● **What you should do**: Scan the following material for the string "split" and copy each line in which it appears.

● **Supplied material**:
Lemma processImage_frame (sharp : Sharp) (buffer : Buffer) (id : JsNum) (fs : FS) (p : string) :
  p ≠ imagePath id → (processImage sharp buffer id fs).2 !! p = fs !! p.
Proof.
  intros Hp.
  destruct (processImage_cases sharp buffer id fs)
    as [[f ->]|[[err ->]|[err [bytes ->]]]]; cbn [snd];
    by rewrite ?lookup_insert_ne.
Qed.

(** ** What each handler does to the persisted collection *)

Lemma getWishlist_fs (cs cc : string) (fs : FS) : (getWishlist cs cc fs).2 = fs.
Proof.
  unfold getWishlist, handle, bind, readItems, bind, readFile.
  destruct (fs !! dataFile) as [[]|]; reflexivity.
Qed.

Lemma postImage_collection (sharp : Sharp) (req : Request) (fs : FS) :
  collection (postImage sharp req fs).2 = collection fs.
Proof.
  unfold postImage, handle. destruct (req_file req) as [buffer|]; [|done].
  unfold bind. pose proof (processImage_collection sharp buffer (req_id req) fs) as H.
  destruct (processImage sharp buffer (req_id req) fs) as [[u|err] fs']; exact H.
Qed.

(** [POST /api/wishlist] with a title, on a readable document. *)
Lemma postWishlist_eq (sharp : Sharp) (req : Request) (clock : Clock) (fs : FS) (d : list Item) :
  collection fs = Some d →
  truthy (b_title (req_body req)) = true →
  postWishlist sharp req clock fs =
    match req_file req with
    | None =>
        (json (BItem (newItem req clock)),
         <[dataFile := JsonDoc (d ++ [newItem req clock])]> fs)
    | Some buffer =>
        match processImage sharp buffer (Int (Date_now clock)) fs with
        | (Return _, fs') =>
            (json (BItem (newItem req clock)),
             <[dataFile := JsonDoc (d ++ [newItem req clock])]> fs')
        | (Throw err, fs') => (errorHandler err, fs')
        end
    end.
Proof.
  intros H Ht. unfold postWishlist, handle, bind, ret, writeItems, writeFile.
  rewrite Ht. cbn [negb]. cbv beta. rewrite (readItems_Some _ _ H). unfold newItem.
  destruct (req_file req) as [buffer|]; [|done].
  destruct (processImage_cases sharp buffer (Int (Date_now clock)) fs)
    as [[f ->]|[[err ->]|[err [bytes ->]]]]; done.
Qed.

Lemma postWishlist_cases (sharp : Sharp) (req : Request) (clock : Clock) (fs : FS) (d : list Item) :
  collection fs = Some d →
  let r := postWishlist sharp req clock fs in
  (r.1 = json (BItem (newItem req clock)) ∧ collection r.2 = Some (d ++ [newItem req clock])) ∨
  ((∃ s msg, r.1 = fail s msg) ∧ collection r.2 = Some d).
Proof.
  intros H. cbn zeta.
  destruct (truthy (b_title (req_body req))) eqn:Ht.
  - rewrite (postWishlist_eq _ _ _ _ _ H Ht).
    destruct (req_file req) as [buffer|].
    + pose proof (processImage_collection sharp buffer (Int (Date_now clock)) fs) as Hc.
      destruct (processImage sharp buffer (Int (Date_now clock)) fs) as [[u|err] fs'];
        cbn [fst snd] in *.
      * left. split; [done | apply collection_write].
      * right. split; [unfold errorHandler; eauto | congruence].
    + left. split; [done | apply collection_write].
  - rewrite postWishlist_untitled by done. right. split; [eauto | done].
Qed.

(** ** [findIndex] *)

Lemma findIndex_Some {A} (p : A → bool) (l : list A) (i : nat) :
  findIndex p l = Some i →
  ∃ x, l !! i = Some x ∧ p x = true ∧
       ∀ j y, (j < i)%nat → l !! j = Some y → p y = false.
Proof.
  revert i. induction l as [|a l IH]; intros i H; [done|].
  cbn [findIndex] in H. destruct (p a) eqn:Ea.
  - injection H as <-. exists a. repeat split; [done | lia].
  - destruct (findIndex p l) as [k|]; [|done]. injection H as <-.
    destruct (IH k eq_refl) as (x & Hx & Hp & Hlt).
    exists x. repeat split; [done..|].
    intros [|j] y Hj Hy; simplify_eq/=; [done|]. eapply Hlt; [|done]. lia.
Qed.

● **Solution to the problem**:
      * left. split; [done | apply collection_write].
      * right. split; [unfold errorHandler; eauto | congruence].
    + left. split; [done | apply collection_write].
  - rewrite postWishlist_untitled by done. right. split; [eauto | done].
  - injection H as <-. exists a. repeat split; [done | lia].
    exists x. repeat split; [done..|].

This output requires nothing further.